On la sert soit sans rien, soit avec du beurre frais ou de la crème fraîche. On peut y aussi ajouter des croûtons au moment de servir : on l’appellera alors d’un autre nom, on inventera lequel : de cette façon les enfants la mangeront plus volontiers que si on l’affuble du nom de soupe de poireaux aux pommes de terre. Il faut du temps, des années, pour retrouver la saveur de cette soupe, imposée aux enfants sous divers prétextes « la soupe fait grandir, rend gentil, etc.). Rien, dans la cuisine française, ne rejoint la simplicité, la nécessité de la soupe aux poireaux. Elle a dû être inventée dans une contrée occidentale un soir d’hiver, par une femme encore jeune de la bourgeoisie locale qui, ce soir-là, tenait les sauces grasses en horreur — et plus encore sans doute –, mais le savait-elle ? Le corps avale cette soupe avec bonheur.
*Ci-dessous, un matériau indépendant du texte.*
(* ===== verification/Subscription.v ===== *)
(** * The subscription of a consumer

    [crates/client-consumer/src/subscription.rs]: what the consumer and its
    coordinator task share about the subscribed topics. A topic pattern is the
    matcher that the application gave. The calls of the application are the
    changes they make to the shared subscription. *)

From S2P Require Import Prelude Text ConsumerErrors.

(** A topic of a metadata answer, with the fields the consumer reads. *)
Record MetadataTopic {Uuid : Type} : Type := mkMdTopic {
  mt_error_code : Z;
  mt_name : option string;
  mt_topic_id : Uuid;
  mt_is_internal : bool;
  mt_partitions : nat;
}.
Arguments MetadataTopic : clear implicits.
Arguments mkMdTopic {Uuid}.

Record Subscription : Type := mkSub {
  su_topics : list string;
  su_pattern : option (string → bool);
  su_regex : option string;
  su_exclude_internal_topics : bool;
  su_unsubscribes : Z;
  su_version : Z;
  su_manual_assignment : bool;
}.

(** [BTreeSet::from_iter(topics).into_iter()]. *)
Definition sorted (topics : list string) : list string := sort_by str_le (remove_dups topics).

Definition Subscription_topics (topics : list string) (exclude_internal : bool) : Subscription :=
  mkSub (sorted topics) None None exclude_internal 0 0 false.

Definition is_none (s : Subscription) : bool :=
  bool_decide (su_topics s = []) && bool_decide (¬ is_Some (su_pattern s)) &&
  bool_decide (su_regex s = None).

(** The topics are sorted, so the binary search finds a topic that is there. *)
Definition contains (s : Subscription) (topic : string) : bool := bool_decide (topic ∈ su_topics s).

Definition with_topics (s : Subscription) (topics : list string) : Subscription :=
  mkSub topics (su_pattern s) (su_regex s) (su_exclude_internal_topics s) (su_unsubscribes s)
    (su_version s) (su_manual_assignment s).

Definition store_assigned_topics (s : Subscription) (assigned : list string) : Subscription * bool :=
  match su_regex s with
  | None => (s, false)
  | Some _ =>
    let topics := sorted assigned in
    if bool_decide (su_topics s = topics) then (s, false) else (with_topics s topics, true)
  end.

Definition store_pattern_topics (s : Subscription) (version : Z) (matched : list string)
    : Subscription * bool :=
  if negb (su_version s =? version) || bool_decide (¬ is_Some (su_pattern s))
     || bool_decide (su_topics s = matched)
  then (s, false) else (with_topics s matched, true).

Definition matching_topics {Uuid} (s : Subscription) (metadata : list (MetadataTopic Uuid))
    : option (list string) :=
  pattern ← su_pattern s;
  Some (sorted (filter (λ name, pattern name = true)
    (omap mt_name (filter (λ t, (su_exclude_internal_topics s && mt_is_internal t) = false) metadata)))).

(** [slice::join]. *)
Fixpoint join (sep : string) (l : list string) : string :=
  match l with
  | [] => ""
  | [x] => x
  | x :: l => x +:+ sep +:+ join sep l
  end.

Definition subscription_changed_reason (joined now : list string) : string :=
  "the subscription has changed from [" +:+ join ", " joined +:+ "] to [" +:+ join ", " now
  +:+ "] since the last group join".

(** ** The calls of the application on the subscription

    [group] tells whether the consumer has a group id and a coordinator task,
    and [consumer_protocol] whether it uses the consumer group protocol. The
    other state they change (metadata topics, fetch buffer, assignment) is not
    part of the subscription. *)

Definition exclusive : consumer_error :=
  ConsumerError.IllegalState "Subscription to topics, partitions and pattern are mutually exclusive".

Definition unsubscribe (s : Subscription) : Subscription :=
  mkSub [] None None (su_exclude_internal_topics s) (su_unsubscribes s + 1) (su_version s + 1) false.

Definition subscribe (group : result consumer_error unit) (s : Subscription) (topics : list string)
    : result consumer_error Subscription :=
  if existsb (λ t, bool_decide (t = "")) topics
  then Err (ConsumerError.InvalidArgument
              "Topic collection to subscribe to cannot contain null or empty topic")
  else if bool_decide (topics = []) then Ok (unsubscribe s)
  else
    _ ← group;
    if su_manual_assignment s then Err exclusive
    else Ok (mkSub (sorted topics) None None (su_exclude_internal_topics s) (su_unsubscribes s)
               (su_version s + 1) (su_manual_assignment s)).

Definition subscribe_pattern (group : result consumer_error unit) (s : Subscription)
    (pattern : string → bool) : result consumer_error Subscription :=
  _ ← group;
  if su_manual_assignment s then Err exclusive
  else Ok (mkSub [] (Some pattern) None (su_exclude_internal_topics s) (su_unsubscribes s)
             (su_version s + 1) (su_manual_assignment s)).

Definition RE2J_NEEDS_CONSUMER_PROTOCOL : string :=
  "Subscribe to RE2/J pattern is not supported when using the CLASSIC protocol defined in config group.protocol".

Definition subscribe_regex (group : result consumer_error unit) (consumer_protocol : bool)
    (s : Subscription) (regex : string) : result consumer_error Subscription :=
  if bool_decide (regex = "")
  then Err (ConsumerError.InvalidArgument "Topic pattern to subscribe to cannot be empty")
  else
    _ ← group;
    if negb consumer_protocol then Err (ConsumerError.IllegalState RE2J_NEEDS_CONSUMER_PROTOCOL)
    else if su_manual_assignment s then Err exclusive
    else Ok (mkSub (su_topics s) None (Some regex) (su_exclude_internal_topics s) (su_unsubscribes s)
               (su_version s + 1) (su_manual_assignment s)).

(** [Consumer::assign], for the subscription. *)
Definition assign (s : Subscription) (partitions : list (string * Z)) : result consumer_error Subscription :=
  if existsb (λ tp : string * Z, bool_decide (tp.1 = "")) partitions
  then Err (ConsumerError.InvalidArgument
              "Topic partitions to assign to cannot have null or empty topic")
  else
    match List.find (λ tp : string * Z, tp.2 <? 0) partitions with
    | Some (topic, partition) =>
      Err (ConsumerError.InvalidArgument
             ("Partition index of " +:+ topic +:+ "-" +:+ fmt_int partition +:+ " is negative"))
    | None =>
      if negb (is_none s) then Err exclusive
      else Ok (mkSub (su_topics s) (su_pattern s) (su_regex s) (su_exclude_internal_topics s)
                 (su_unsubscribes s) (su_version s) (negb (bool_decide (remove_dups partitions = []))))
    end.

(** ** The kinds of subscription exclude each other *)

(** The topics are sorted and distinct, a pattern and a regular expression do
    not occur together, and a manual assignment comes with no subscription. *)
Record sub_ok (s : Subscription) : Prop := {
  ok_sorted : StronglySorted str_le (su_topics s) ∧ NoDup (su_topics s);
  ok_kind : is_Some (su_pattern s) → su_regex s = None;
  ok_manual : su_manual_assignment s = true → is_none s = true;
}.

Lemma sorted_ok l : StronglySorted str_le (sorted l) ∧ NoDup (sorted l).
Proof.
  split; [apply sort_by_sorted; apply _|]. unfold sorted. rewrite sort_by_perm. apply NoDup_remove_dups.
Qed.

Lemma contains_spec s topic : contains s topic = true ↔ topic ∈ su_topics s.
Proof. unfold contains. apply bool_decide_eq_true. Qed.

(** What the application and the coordinator task do to the subscription. *)
Inductive sub_step {Uuid} : Subscription → Subscription → Prop :=
| sub_subscribe group s topics s' : subscribe group s topics = Ok s' → sub_step s s'
| sub_pattern group s p s' : subscribe_pattern group s p = Ok s' → sub_step s s'
| sub_regex group c s r s' : subscribe_regex group c s r = Ok s' → sub_step s s'
| sub_assign s partitions s' : assign s partitions = Ok s' → sub_step s s'
| sub_unsubscribe s : sub_step s (unsubscribe s)
| sub_assigned s topics : sub_step s (store_assigned_topics s topics).1
| sub_matched (s0 s : Subscription) (md : list (MetadataTopic Uuid)) matched :
    matching_topics s0 md = Some matched →
    sub_step s (store_pattern_topics s (su_version s0) matched).1.

Lemma matching_topics_sorted {Uuid} s (md : list (MetadataTopic Uuid)) matched :
  matching_topics s md = Some matched → StronglySorted str_le matched ∧ NoDup matched.
Proof. intros (p & _ & H)%bind_Some. simplify_eq. apply sorted_ok. Qed.

Definition same_kind (s s' : Subscription) : Prop :=
  su_pattern s' = su_pattern s ∧ su_regex s' = su_regex s.

(** A step of the application has a new version; a step without one keeps the
    pattern and the expression. *)
Lemma sub_step_version {Uuid} s s' :
  sub_step (Uuid := Uuid) s s' → su_version s < su_version s' ∨ su_version s' = su_version s ∧ same_kind s s'.
Proof.
  destruct 1 as [g s topics s' H|g s p s' H|g c s r s' H|s m s' H|s|s topics|s0 s md matched H];
    try (unfold subscribe, subscribe_pattern, subscribe_regex, assign in H; repeat case_match; simplify_eq;
         try (apply bind_ok in H as (? & _ & H)); repeat case_match; simplify_eq; simpl;
         first [left; lia | right; done]).
  - left. simpl. lia.
  - right. unfold store_assigned_topics. repeat case_match; done.
  - right. unfold store_pattern_topics. repeat case_match; done.
Qed.

Lemma sub_step_ok {Uuid} s s' : sub_ok s → sub_step (Uuid := Uuid) s s' → sub_ok s'.
Proof.
  intros Hok Hst.
  assert (sub_ok (unsubscribe s)) as Hun by (split; simpl; [split; constructor|done|done]).
  destruct Hst as [g s topics s' H|g s p s' H|g c s r s' H|s m s' H|s|s topics|s0 s md matched H].
  - unfold subscribe in H. case_match; [done|]. case_bool_decide; [by simplify_eq|].
    apply bind_ok in H as (? & _ & H). destruct (su_manual_assignment s) eqn:E; simplify_eq.
    split; simpl; [apply sorted_ok|done|done].
  - apply bind_ok in H as (? & _ & H). destruct (su_manual_assignment s) eqn:E; simplify_eq.
    split; simpl; [split; constructor|done|done].
  - unfold subscribe_regex in H. case_bool_decide; [done|].
    apply bind_ok in H as (? & _ & H). destruct (negb c); [done|].
    destruct (su_manual_assignment s) eqn:E; simplify_eq.
    split; simpl; [apply Hok|by intros []|done].
  - unfold assign in H. destruct (existsb _ m); [done|]. destruct (List.find _ m) as [[? ?]|]; [done|].
    destruct (is_none s) eqn:E; simplify_eq/=.
    split; simpl; [apply Hok|apply Hok|done].
  - exact Hun.
  - unfold store_assigned_topics. destruct (su_regex s) eqn:E; [|done]. case_bool_decide; [done|].
    split; simpl; [apply sorted_ok|apply Hok|]. intros Hm%(ok_manual _ Hok).
    unfold is_none in Hm. rewrite E, andb_false_r in Hm. done.
  - unfold store_pattern_topics. destruct (su_pattern s) as [q|] eqn:E.
    2:{ rewrite (bool_decide_true (¬ is_Some None)) by (by intros [? ?]). by rewrite orb_true_r. }
    destruct (_ || _); [done|]. split; simpl; [by eapply matching_topics_sorted|apply Hok|].
    intros Hm%(ok_manual _ Hok). unfold is_none in Hm. rewrite E in Hm.
    rewrite (bool_decide_false (¬ is_Some (Some q))), andb_false_r in Hm by (intros Hn; by apply Hn). done.
Qed.

(** the subscription that the consumer and its task share. Through every
    sequence of application calls and stores of the task, the topics stay
    sorted and distinct and the kinds of subscription exclude each other; and
    topics that the task matched for the subscription [s0] of its metadata
    request are stored only while the pattern is still the one of [s0]: a
    newer call of the application always keeps its subscription. *)
Theorem subscription_consistent {Uuid} s0 s (md : list (MetadataTopic Uuid)) matched :
  sub_ok s0 → rtc (sub_step (Uuid := Uuid)) s0 s → matching_topics s0 md = Some matched →
  sub_ok s ∧
  let '(s', stored) := store_pattern_topics s (su_version s0) matched in
  (stored = true → su_pattern s = su_pattern s0 ∧ su_topics s' = matched) ∧
  (stored = false → s' = s) ∧ (su_version s0 < su_version s → stored = false).
Proof.
  intros Hok Hr Hm.
  assert (sub_ok s ∧ (su_version s0 < su_version s ∨ su_version s = su_version s0 ∧ same_kind s0 s)) as [H1 H2].
  { clear Hm. induction Hr as [s0|s0 s1 s Hst Hr IH]; [split; [done|by right]|].
    destruct IH as [IH1 IH2]; [by eapply sub_step_ok|]. split; [done|].
    destruct (sub_step_version _ _ Hst) as [?|[? [? ?]]], IH2 as [?|[? [? ?]]]; try (left; lia).
    right. split; [lia|]. split; congruence. }
  split; [done|]. unfold store_pattern_topics.
  destruct (Z.eqb_spec (su_version s) (su_version s0)) as [Hv|Hv]; simpl.
  - destruct H2 as [?|[_ [Hp _]]]; [lia|].
    destruct (_ || _); simpl; (split_and!; [done|done|lia || done]).
  - split_and!; done.
Qed.

Lemma subscription_consistent_witness :
  let s0 := mkSub [] (Some (λ t, bool_decide (t = "a"))) None true 0 3 false in
  let md := [mkMdTopic 0 (Some "b") () false 1; mkMdTopic 0 (Some "a") () false 2] in
  store_pattern_topics s0 3 ["a"] = (with_topics s0 ["a"], true) ∧
  (store_pattern_topics (unsubscribe s0) 3 ["a"]).2 = false.
Proof.
  intros s0 md. split; [reflexivity|].
  assert (sub_ok s0) as Hok by (split; simpl; [split; constructor|done|done]).
  destruct (subscription_consistent s0 (unsubscribe s0) md ["a"] Hok
    (rtc_once _ _ (sub_unsubscribe s0)) eq_refl) as [_ H].
  exact (proj2 (proj2 H) eq_refl).
Defined.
Aucune ambiguïté : ce n’est pas la garbure au lard, la soupe pour nourrir ou réchauffer, non, c’est la soupe maigre pour rafraîchir, le corps l’avale à grandes lampées, s’en nettoie, s’en dépure, verdure première, les muscles s’en abreuvent. Dans les maisons son odeur se répand très vite, très fort, vulgaire comme le manger du pauvre, le travail des femmes, le coucher des bêtes, le vomi des nouveau-nés. On peut ne vouloir rien faire et puis, faire ça, oui, cette soupe-là : entre deux vouloirs, une marge très étroite, toujours la même : suicide. »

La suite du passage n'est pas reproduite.